_Exercise brief_.
Once you have read the records below, report how many lines contain the word "eapply", and give nothing besides that number.

_Entries provided_.
(* ===== verification/NodesPaging.v ===== *)
(** * Keyset pagination of directory listings

    [listPage] orders rows by [(created_at, id)] and continues after a cursor
    that carries the stored text of both.  [follow] is a client that requests
    page after page. *)

From S2P Require Import Prelude GoText GoTime Uuid Schema Fixture Access Nodes.
From Stdlib Require Import Ascii.
Local Open Scope string_scope.

(** ** The order of rows *)

Lemma text_lt_irrefl a : text_lt a a = false.
Proof. apply not_true_iff_false. rewrite text_lt_compare, compare_refl. done. Qed.

Lemma text_lt_trans a b c : text_lt a b = true -> text_lt b c = true -> text_lt a c = true.
Proof. rewrite !text_lt_compare. apply compare_lt_trans. Qed.

Lemma key_le_iff a b : key_le a b = true <-> text_lt a.1 b.1 = true \/ (a.1 = b.1 /\ text_le a.2 b.2 = true).
Proof. unfold key_le. by rewrite orb_true_iff, andb_true_iff, String.eqb_eq. Qed.

Lemma key_lt_iff a b : key_lt a b = true <-> text_lt a.1 b.1 = true \/ (a.1 = b.1 /\ text_lt a.2 b.2 = true).
Proof. unfold key_lt. by rewrite orb_true_iff, andb_true_iff, String.eqb_eq. Qed.

Lemma key_le_total a b : key_le a b = true \/ key_le b a = true.
Proof.
  rewrite !key_le_iff. destruct (text_le_total a.1 b.1) as [H|H]; apply text_le_lteq in H as [H|H]; auto.
  - rewrite H. destruct (text_le_total a.2 b.2); auto.
  - rewrite H. destruct (text_le_total a.2 b.2); auto.
Qed.

Lemma key_le_trans a b c : key_le a b = true -> key_le b c = true -> key_le a c = true.
Proof.
  rewrite !key_le_iff. intros [H|[E H]] [H'|[E' H']].
  - left. by eapply text_lt_trans.
  - left. by rewrite <- E'.
  - left. by rewrite E.
  - right. split; [congruence|]. by eapply text_le_trans.
Qed.

Lemma key_lt_irrefl a : key_lt a a = false.
Proof. apply not_true_iff_false. rewrite key_lt_iff, !text_lt_irrefl. naive_solver. Qed.

Lemma key_le_lt a b : key_le a b = true -> a <> b -> key_lt a b = true.
Proof.
  rewrite key_le_iff, key_lt_iff, text_le_lteq. destruct a as [a1 a2], b as [b1 b2]; simpl.
  intros [H|[-> [H| ->]]]; auto; congruence.
Qed.

Lemma key_lt_le_false a b : key_le a b = true -> key_lt b a = false.
Proof.
  rewrite key_le_iff. intros H. apply not_true_iff_false. rewrite key_lt_iff.
  rewrite text_le_negb_lt in H. destruct H as [H|[E H]], 1 as [H'|[E' H']].
  - pose proof (text_lt_trans _ _ _ H H') as HF. by rewrite text_lt_irrefl in HF.
  - rewrite E', text_lt_irrefl in H. done.
  - rewrite E, text_lt_irrefl in H'. done.
  - by rewrite H' in H.
Qed.

Section paging.
Context {U : UuidLib} {UL : UuidLaws U} {TP : TimeParser}.

(** ** Cursors *)

(** The page cursor is read back exactly as it was written, for every
    creation time the server can store. *)
Theorem decodeCursor_encodeCursor t id :
  four_digit_year t -> ValidUUID id = true ->
  decodeCursor (encodeCursor (Format t) id) = Ok (Format t, id).
Proof.
  intros Ht Hid. unfold decodeCursor, encodeCursor. rewrite b64_decode_encode.
  change (Format t ++ "|" ++ id) with (Format t ++ String "|"%char id).
  rewrite Cut_app by (by apply no_char_Format). rewrite (ValidUUID_validate _ Hid). simpl.
  by rewrite Parse_Format.
Qed.

Lemma encodeCursor_nonempty t id : String.eqb (encodeCursor t id) "" = false.
Proof.
  destruct (String.eqb_spec (encodeCursor t id) "") as [E|]; [|done]. exfalso. unfold encodeCursor in E.
  pose proof (b64_decode_encode (t ++ "|" ++ id)) as Hd. rewrite E in Hd. simpl in Hd. injection Hd as Hd.
  apply (f_equal String.length) in Hd. rewrite length_app_string in Hd. simpl in Hd. lia.
Qed.

(** ** Pages *)

(** What a listing relies on: distinct identifiers and timestamps the server
    wrote. *)
Definition rows_ok (base : list (string * node_row)) : Prop :=
  NoDup base.*1 /\
  Forall (fun kr => ValidUUID kr.1 = true /\
    (exists t, four_digit_year t /\ node_created_at kr.2 = Format t) /\
    is_ok (scanNodeWithCreatedAt kr.1 kr.2) = true) base.

Definition sorted_rows (base : list (string * node_row)) : list (string * node_row) :=
  order_by (fun a b => key_le (row_key a) (row_key b)) base.

Definition scan_row (kr : string * node_row) : result (Node * string) := scanNodeWithCreatedAt kr.1 kr.2.

Lemma scan_row_inv kr n t : scan_row kr = Ok (n, t) -> ID n = kr.1 /\ t = node_created_at kr.2.
Proof. unfold scan_row, scanNodeWithCreatedAt. intros H. inv_ok H. by simplify_eq. Qed.

(** One page, given the ordered rows that remain. *)
Definition page_of (limit : Z) (scanned : list (Node * string)) : list Node * string :=
  if (Z.of_nat (length scanned) <=? limit)%Z then (map fst scanned, "")
  else let kept := take (Z.to_nat limit) scanned in
       match last kept with
       | Some (n, createdAt) => (map fst kept, encodeCursor createdAt (ID n))
       | None => (map fst kept, "")
       end.

Definition remaining (base : list (string * node_row)) (after : option (string * string)) :=
  match after with
  | None => base
  | Some k => List.filter (fun kr => key_lt k (row_key kr)) base
  end.

Lemma listPage_limit base limit after cursor scanned :
  (1 <= limit <= MaxPageSize)%Z ->
  (if String.eqb cursor "" then Ok None else k ← decodeCursor cursor; Ok (Some k)) = Ok after ->
  rmap scan_row (sorted_rows (remaining base after)) = Ok scanned ->
  listPage base (MkPageRequest limit cursor) = Ok (page_of limit scanned).
Proof.
  intros Hl Hc Hs. unfold listPage. simpl.
  destruct (limit <? 0)%Z eqn:E1; [lia|]. destruct (MaxPageSize <? limit)%Z eqn:E2; [lia|]. simpl.
  rewrite Hc. simpl. destruct (0 <? limit)%Z eqn:E3; [|lia]. fold (remaining base after).
  change (order_by _ (match after with Some k => _ | None => _ end)) with (sorted_rows (remaining base after)).
  change (fun kr : string * node_row => scanNodeWithCreatedAt kr.1 kr.2) with scan_row.
  rewrite (rmap_take _ _ _ _ Hs). simpl. destruct (limit =? 0)%Z eqn:E4; [lia|]. simpl. unfold page_of.
  rewrite length_take. destruct (Z.of_nat (length scanned) <=? limit)%Z eqn:E5.
  - apply Z.leb_le in E5. rewrite take_ge by lia. by rewrite (proj2 (Z.leb_le _ _)) by lia.
  - apply Z.leb_gt in E5. rewrite (proj2 (Z.leb_gt _ _)) by lia. rewrite take_take. replace (_ `min` _)%nat with (Z.to_nat limit) by lia.
    by destruct (last _) as [[n t]|].
Qed.
(** A client that follows the cursor until it is empty. *)
Fixpoint follow (fuel : nat) (base : list (string * node_row)) (limit : Z) (cursor : string) : result (list Node) :=
  match fuel with
  | O => Err Diverges
  | S f =>
      page ← listPage base (MkPageRequest limit cursor);
      if String.eqb page.2 "" then Ok page.1
      else rest ← follow f base limit page.2; Ok (page.1 ++ rest)%list
  end.

Lemma sorted_rows_perm base : sorted_rows base ≡ₚ base.
Proof. apply order_by_perm. Qed.

Lemma sorted_rows_sorted base : StronglySorted (fun a b => key_le (row_key a) (row_key b)) (sorted_rows base).
Proof.
  apply (order_by_sorted (fun a b : string * node_row => key_le (row_key a) (row_key b))).
  - intros x y. apply key_le_total.
  - intros x y z. apply key_le_trans.
Qed.

(** The rows after the cursor of a row are the rows that follow it. *)
Lemma remaining_after base A x B :
  NoDup base.*1 -> sorted_rows base = (A ++ x :: B)%list ->
  sorted_rows (remaining base (Some (row_key x))) = B.
Proof.
  intros Hnd E. unfold remaining, sorted_rows. rewrite <- order_by_filter.
  2: { intros a b. apply key_le_total. } 2: { intros a b c. apply key_le_trans. }
  fold (sorted_rows base). rewrite E.
  assert (Hnd' : NoDup (A ++ x :: B)%list.*1) by (rewrite <- E; by rewrite (sorted_rows_perm base)).
  pose proof (sorted_rows_sorted base) as Hs. rewrite E in Hs.
  apply StronglySorted_app in Hs as (Hle & _ & HB). apply StronglySorted_cons in HB as [HxB _].
  rewrite fmap_app in Hnd'. simpl in Hnd'. apply NoDup_app in Hnd' as (_ & _ & Hnd'). apply NoDup_cons in Hnd' as [HxB' _].
  rewrite List.filter_app. simpl. rewrite key_lt_irrefl.
  assert (HA : List.filter (fun kr => key_lt (row_key x) (row_key kr)) A = []).
  { clear -Hle. induction A as [|a A IH]; [done|]. simpl. rewrite key_lt_le_false.
    - apply IH. intros y z Hy Hz. apply Hle; [by right|done].
    - apply Is_true_true. apply (Hle a x); by left. }
  rewrite HA. simpl. clear -HxB HxB'. induction B as [|b B IH]; [done|]. simpl in *.
  apply Forall_cons in HxB as [Hb HB]. apply not_elem_of_cons in HxB' as [Hne Hn].
  rewrite key_le_lt; [by rewrite IH|by apply Is_true_true|]. intros Hk. apply Hne. unfold row_key in Hk. congruence.
Qed.

Lemma follow_from base limit fuel A B cursor after scanned :
  rows_ok base -> (1 <= limit <= MaxPageSize)%Z -> sorted_rows base = (A ++ B)%list ->
  (if String.eqb cursor "" then Ok None else k ← decodeCursor cursor; Ok (Some k)) = Ok after ->
  sorted_rows (remaining base after) = B -> rmap scan_row B = Ok scanned -> length B < fuel ->
  follow fuel base limit cursor = Ok (map fst scanned).
Proof.
  intros [Hnd Hrows] Hl. revert A B cursor after scanned.
  induction fuel as [|fuel IH]; intros A B cursor after scanned E Hc HB Hs Hf; [lia|].
  simpl. rewrite (listPage_limit _ _ _ _ scanned Hl Hc) by (by rewrite HB). simpl.
  pose proof (rmap_length _ _ _ Hs) as Hlen. unfold page_of.
  destruct (Z.leb_spec (Z.of_nat (length scanned)) limit) as [Hle|Hgt]; [done|].
  set (n := Z.to_nat limit). assert (Hn : 1 <= n < length B) by lia.
  destruct (lookup_lt_is_Some_2 B (n - 1)) as [x Hx]; [lia|].
  pose proof (take_drop_middle _ _ _ Hx) as Hsplit. replace (S (n - 1)) with n in Hsplit by lia.
  assert (Hs' : rmap scan_row (take (n - 1) B ++ x :: drop n B) = Ok scanned) by (by rewrite Hsplit).
  apply rmap_app_inv in Hs' as (s1 & s2 & Hs1 & Hs2 & ->). simpl in Hs2. inv_ok Hs2. subst s2.
  match goal with HX : scan_row x = Ok ?y, HD : rmap scan_row (drop n B) = Ok ?ss |- _ =>
    destruct y as [nd t]; rename ss into s3; destruct (scan_row_inv _ _ _ HX) as [Hid ->]; rename HD into Hs3 end.
  assert (Hl1 : length s1 = n - 1) by (rewrite (rmap_length _ _ _ Hs1), length_take; lia).
  assert (Htake : take n (s1 ++ (nd, node_created_at x.2) :: s3)%list = (s1 ++ [(nd, node_created_at x.2)])%list).
  { rewrite take_app_ge by lia. rewrite Hl1. replace (n - (n - 1)) with 1 by lia. done. }
  fold n. rewrite Htake, last_snoc. simpl. rewrite encodeCursor_nonempty.
  assert (HxB : x ∈ base).
  { rewrite <- (sorted_rows_perm base), E. apply elem_of_app. right. by eapply list_elem_of_lookup_2. }
  rewrite Forall_forall in Hrows. destruct (Hrows x HxB) as (Hu & (tt_ & Ht & Etext) & _).
  assert (E' : sorted_rows base = ((A ++ take (n - 1) B) ++ x :: drop n B)%list)
    by (rewrite E, <- app_assoc; f_equal; by symmetry).
  rewrite (IH ((A ++ take (n - 1) B) ++ [x])%list (drop n B) _ (Some (row_key x)) s3).
  - simpl. rewrite !map_app. simpl. by rewrite <- app_assoc.
  - by rewrite <- app_assoc.
  - rewrite encodeCursor_nonempty, Hid, Etext. unfold decodeCursor, encodeCursor. rewrite b64_decode_encode.
    change (Format tt_ ++ "|" ++ x.1) with (Format tt_ ++ String "|"%char x.1).
    rewrite Cut_app by (by apply no_char_Format). rewrite (ValidUUID_validate _ Hu). simpl.
    rewrite Parse_Format by done. simpl. unfold row_key. by rewrite Etext.
  - by eapply remaining_after.
  - done.
  - rewrite length_drop. lia.
Qed.

(** C31. Pagination is complete: whatever the page size, following the cursor
    from the first page ends and returns exactly the unpaginated listing,
    every row once and in order. *)
Theorem follow_complete base limit :
  rows_ok base -> (1 <= limit <= MaxPageSize)%Z ->
  exists all, listPage base (MkPageRequest 0 "") = Ok (all, "") /\
    length all = length base /\ follow (S (length base)) base limit "" = Ok all.
Proof.
  intros Hok Hl. pose proof Hok as [_ Hrows].
  destruct (rmap_all_ok scan_row (sorted_rows base)) as [scanned Hs].
  { rewrite (sorted_rows_perm base). eapply Forall_impl; [exact Hrows|]. by intros kr (_ & _ & ?). }
  pose proof (rmap_length _ _ _ Hs) as Hlen. rewrite (Permutation_length (sorted_rows_perm base)) in Hlen.
  exists (map fst scanned). split_and!.
  - unfold listPage. simpl. change (rmap _ (order_by _ base)) with (rmap scan_row (sorted_rows base)). by rewrite Hs.
  - by rewrite length_map.
  - eapply (follow_from base limit _ [] (sorted_rows base) "" None); try done.
    rewrite (Permutation_length (sorted_rows_perm base)). lia.
Qed.
End paging.

Lemma decodeCursor_encodeCursor_witness :
  decodeCursor (encodeCursor (Format noon) id1) = Ok ("2024-01-01T12:00:00Z", id1).
Proof.
  apply (decodeCursor_encodeCursor noon id1); [unfold four_digit_year; vm_compute; split; [discriminate|reflexivity]|].
  vm_compute. reflexivity.
Defined.

(** Three entries of one folder, in two pages. *)
Definition three_entries : list (string * node_row) :=
  [(id3, entry alice (Some id1) "FILE" 3 None); (id1, entry alice (Some id1) "FILE" 1 None);
   (id2, entry alice (Some id1) "FILE" 2 None)].

Lemma follow_complete_witness : exists all,
  follow 4 three_entries 2 "" = Ok all /\ map ID all = [id1; id2; id3].
Proof.
  destruct (follow_complete three_entries 2) as (all & _ & _ & H).
  - split; [apply (bool_decide_unpack _); vm_compute; reflexivity|].
    assert (Ht : exists t, four_digit_year t /\ t0 = Format t).
    { exists (1704067200 * Second)%Z. split; [unfold four_digit_year; vm_compute; split; [discriminate|reflexivity]|].
      vm_compute. reflexivity. }
    repeat apply Forall_cons_2; try apply Forall_nil_2; (split; [vm_compute; reflexivity|split; [exact Ht|vm_compute; reflexivity]]).
  - vm_compute. split; discriminate.
  - exists all. split; [exact H|]. vm_compute in H. injection H as <-. vm_compute. reflexivity.
Defined.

_Problem solution_.
6